Face à la crise mondiale de l’eau, l’ONU appelle à davantage de coopération

22 mars 2019

L’accès à une eau salubre est un droit fondamental dont sont toujours privées 2,1 milliards de personnes, alertent les Nations Unies à l’occasion de la Journée mondiale de l’eau qui est célébrée chaque année le 22 mars.

L’eau est essentielle à la survie et, avec l’assainissement, aide à protéger le public et la salubrité de l’environnement. Nos corps, nos villes, nos industries, notre agriculture et nos écosystèmes en sont tous tributaires.

« L’accès à l’eau est un droit fondamental. Personne ne doit en être privé. La Journée mondiale de l’eau est l’occasion de défendre le droit de chacun et de ne laisser personne de côté », a déclaré vendredi le Secrétaire général de l’ONU, António Guterres, dans un message publié pour la journée.

2,1 milliards de personnes vivent aujourd’hui sans avoir accès à de l’eau salubre. Un accès dont elles sont privées du fait de leur situation économique, de leur sexe, de leur origine ethnique, de leur religion ou de leur âge.

Des demandes croissantes, associées à une mauvaise gestion, augmentent le stress hydrique dans bon nombre de régions du monde.

Les changements climatiques contribuent à cette pression de façon dramatique. D’ici à 2030, quelque 700 millions de personnes dans le monde pourraient être contraintes de se déplacer du fait d’une pénurie d’eau aggravée.
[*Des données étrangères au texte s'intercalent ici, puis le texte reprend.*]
(* ===== verification/Duration.v ===== *)
(** * Duration: the grpc-timeout header

    Models src/utils/grpc/encode_duration.go. *)

From S2P Require Import Prelude Decimal.

Definition maxTimeoutValue : Z := 100000000 - 1.

(** [div]: Go's [%] and [/] truncate. *)
Definition div (d r : Z) : Z := if 0 <? Z.rem d r then Z.quot d r + 1 else Z.quot d r.

Definition Nanosecond : Z := 1.
Definition Microsecond : Z := 1000 * Nanosecond.
Definition Millisecond : Z := 1000 * Microsecond.
Definition Second : Z := 1000 * Millisecond.
Definition Minute : Z := 60 * Second.
Definition Hour : Z := 60 * Minute.

Definition EncodeDuration (t : Z) : bytes :=
  if t <=? 0 then str "0n"
  else if div t Nanosecond <=? maxTimeoutValue then FormatInt (div t Nanosecond) ++ str "n"
  else if div t Microsecond <=? maxTimeoutValue then FormatInt (div t Microsecond) ++ str "u"
  else if div t Millisecond <=? maxTimeoutValue then FormatInt (div t Millisecond) ++ str "m"
  else if div t Second <=? maxTimeoutValue then FormatInt (div t Second) ++ str "S"
  else if div t Minute <=? maxTimeoutValue then FormatInt (div t Minute) ++ str "M"
  else FormatInt (div t Hour) ++ str "H".

(** ** Reading a timeout, as the gRPC protocol defines it

    1 to 8 digits and a unit. *)
Definition timeout_unit (u : Z) : option Z :=
  if u =? 72 then Some Hour else if u =? 77 then Some Minute else if u =? 83 then Some Second
  else if u =? 109 then Some Millisecond else if u =? 117 then Some Microsecond
  else if u =? 110 then Some Nanosecond else None.

Definition DecodeTimeout (b : bytes) : option (Z * Z) :=
  match span_digits b with
  | (ds, [u]) =>
      unit ← timeout_unit u;
      if (1 <=? zlen ds) && (zlen ds <=? 8) then Some (dec_val ds, unit) else None
  | _ => None
  end.

Lemma div_up d r : 0 < d → 0 < r → div d r * r - r < d <= div d r * r.
Proof.
  intros Hd Hr. unfold div. rewrite Z.rem_mod_nonneg, Z.quot_div_nonneg by lia.
  pose proof (Z.mod_pos_bound d r Hr). pose proof (Z.div_mod d r ltac:(lia)).
  destruct (Z.ltb_spec 0 (d mod r)); lia.
Qed.

Lemma decode_digits n u unit : 0 <= n <= maxTimeoutValue → timeout_unit u = Some unit → ¬ is_digit u →
  DecodeTimeout (FormatInt n ++ [u]) = Some (n, unit).
Proof.
  intros Hn Hu Hd. rewrite FormatInt_nonneg by lia. unfold DecodeTimeout.
  destruct (digits_spec n) as (Hne & Hds & Hv & _); [lia|].
  rewrite span_digits_app; [|done|by intros b r [= <- <-]]. rewrite Hu. cbn [mbind option_bind].
  pose proof (digits_short n 8). change (10 ^ 8) with 100000000 in *. unfold maxTimeoutValue in Hn.
  rewrite (proj2 (Z.leb_le _ 8)) by lia. rewrite (proj2 (Z.leb_le 1 _)).
  - by rewrite Hv.
  - destruct (digits n) as [|b bs]; [done|]. rewrite zlen_cons. pose proof (zlen_nonneg bs). lia.
Qed.

(** C40: The timeout sent is one the protocol can read, of at most eight digits, never
    shorter than the one asked for, and longer by less than one unit; the unit
    is coarser than a nanosecond only when a finer one does not fit. *)
Theorem timeout_rounds_up (t : Z) : 0 < t < 2 ^ 63 →
  ∃ n unit, DecodeTimeout (EncodeDuration t) = Some (n, unit) ∧ 0 < n <= maxTimeoutValue ∧
    t <= n * unit < t + unit ∧
    (unit = Nanosecond ∨ ∃ finer, finer < unit ∧ unit <= 1000 * finer ∧ maxTimeoutValue * finer < t).
Proof.
  intros Ht. unfold EncodeDuration. rewrite (proj2 (Z.leb_gt t 0)) by lia.
  assert (Hup : ∀ r, 0 < r → div t r * r - r < t <= div t r * r) by (intros r ?; apply div_up; lia).
  assert (Hfit : ∀ r u, 0 < r → div t r <= maxTimeoutValue → timeout_unit u = Some r → ¬ is_digit u →
    (r = Nanosecond ∨ ∃ finer, finer < r ∧ r <= 1000 * finer ∧ maxTimeoutValue * finer < t) →
    ∃ n unit, DecodeTimeout (FormatInt (div t r) ++ [u]) = Some (n, unit) ∧ 0 < n <= maxTimeoutValue ∧
      t <= n * unit < t + unit ∧ (unit = Nanosecond ∨ ∃ finer, finer < unit ∧ unit <= 1000 * finer ∧ maxTimeoutValue * finer < t)).
  { intros r u Hr Hd Hu Hn Hfin. exists (div t r), r. specialize (Hup r Hr).
    assert (0 < div t r) by nia. rewrite (decode_digits _ _ r) by (done || lia). split_and!; done || lia. }
  assert (Hbig : ∀ r, 0 < r → maxTimeoutValue < div t r → maxTimeoutValue * r < t)
    by (intros r Hr Hd; specialize (Hup r Hr); nia).
  unfold is_digit in Hfit.
  destruct (Z.leb_spec (div t Nanosecond) maxTimeoutValue) as [H1|H1]; [apply Hfit; [reflexivity|done|reflexivity|cbv; intros [H01 H02]; congruence|by left]|].
  destruct (Z.leb_spec (div t Microsecond) maxTimeoutValue) as [H2|H2];
    [apply Hfit; [reflexivity|done|reflexivity|cbv; intros [H01 H02]; congruence|right; exists Nanosecond; split_and!; [done|done|by apply Hbig]]|].
  destruct (Z.leb_spec (div t Millisecond) maxTimeoutValue) as [H3|H3];
    [apply Hfit; [reflexivity|done|reflexivity|cbv; intros [H01 H02]; congruence|right; exists Microsecond; split_and!; [done|done|by apply Hbig]]|].
  destruct (Z.leb_spec (div t Second) maxTimeoutValue) as [H4|H4];
    [apply Hfit; [reflexivity|done|reflexivity|cbv; intros [H01 H02]; congruence|right; exists Millisecond; split_and!; [done|done|by apply Hbig]]|].
  destruct (Z.leb_spec (div t Minute) maxTimeoutValue) as [H5|H5];
    [apply Hfit; [reflexivity|done|reflexivity|cbv; intros [H01 H02]; congruence|right; exists Second; split_and!; [done|done|by apply Hbig]]|].
  apply Hfit; [reflexivity| |reflexivity|cbv; intros [H01 H02]; congruence|right; exists Minute; split_and!; [done|done|by apply Hbig]].
  specialize (Hup Hour eq_refl). unfold maxTimeoutValue, Hour, Minute, Second, Millisecond, Microsecond, Nanosecond in *. lia.
Qed.

Theorem timeout_rounds_up_witness :
  EncodeDuration 123456789 = str "123457u" ∧
  ∃ n unit, DecodeTimeout (EncodeDuration 123456789) = Some (n, unit) ∧ 0 < n <= maxTimeoutValue ∧
    123456789 <= n * unit < 123456789 + unit ∧
    (unit = Nanosecond ∨ ∃ finer, finer < unit ∧ unit <= 1000 * finer ∧ maxTimeoutValue * finer < 123456789).
Proof. split; [reflexivity|]. apply timeout_rounds_up. split; reflexivity. Defined.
« Il nous faut encourager la coopération pour résoudre la crise mondiale de l’eau et accroître la résilience face aux effets des changements climatiques, afin que chacun ait accès à l’eau, notamment les plus vulnérables d’entre nous », a souligné M. Guterres. « Ces mesures sont fondamentales pour garantir un avenir plus pacifique et plus prospère ».

Pour le chef de l’ONU, l’humanité doit d’atteindre les objectifs de développement durable, en valorisant et protégeant les « ressources vitales » en eau et en veillant à les gérer de manière inclusive, afin de les protéger et de les utiliser de manière durable, pour le bienfait de tous.

Dans les conflits, les enfants premières victimes du manque d’eau salubre et d’assainissement (UNICEF)

Dans les situations d’urgence complexes telles que les conflits, les enfants sont souvent les premières victimes du manque ou de l’absence d’eau salubre et d’assainissement, fait remarquer le Fonds des Nations Unies pour l’enfance (UNICEF).

Dans les conflits prolongés, les enfants de moins de 15 ans sont, en moyenne, près de trois fois plus susceptibles de mourir d’une maladie diarrhéique liée à une eau insalubre et à un manque d’assainissement que des effets directs de la violence induite par un conflit ou une guerre. Les plus jeunes subissent encore plus les effets de l’insalubrité de l’eau et du manque d’assainissement et d’hygiène : les enfants de moins de 5 ans ont 20 fois plus de risques de mourir d’une maladie diarrhéique que de la violence.

« Durant ces conflits – et dans d’autres situations d’urgence – la mise en place de mesures rapides, globales et sûres d’approvisionnement en eau et d’assainissement est une question de vie ou de mort », alerte l’UNICEF dans un communiqué de presse.

« Malheureusement, trop souvent, les interventions d’urgence manquent de ressources, dépendent de systèmes précaires d’approvisionnement en eau et d’assainissement, et se retrouvent dans l’incapacité de répondre à des besoins complexes », a déploré l’agence onusienne.

L’UNICEF exhorte les gouvernements, les partenaires et les parties aux conflits à développer le secteur de d’eau salubre, d’assainissement et d’hygiène (EAH) afin qu’il fournisse de manière systématique et prévisible des services d’excellente qualité en matière d’eau et d’assainissement dans les situations d’urgence.

L’agence onusienne appelle également à associer les interventions humanitaires d’importance vitale au développement de systèmes d’eau et d’assainissement durables pour tous. Elle demande aux belligérants de cesser de prendre pour cible les infrastructures d’approvisionnement en eau et d’assainissement ainsi que leur personnel.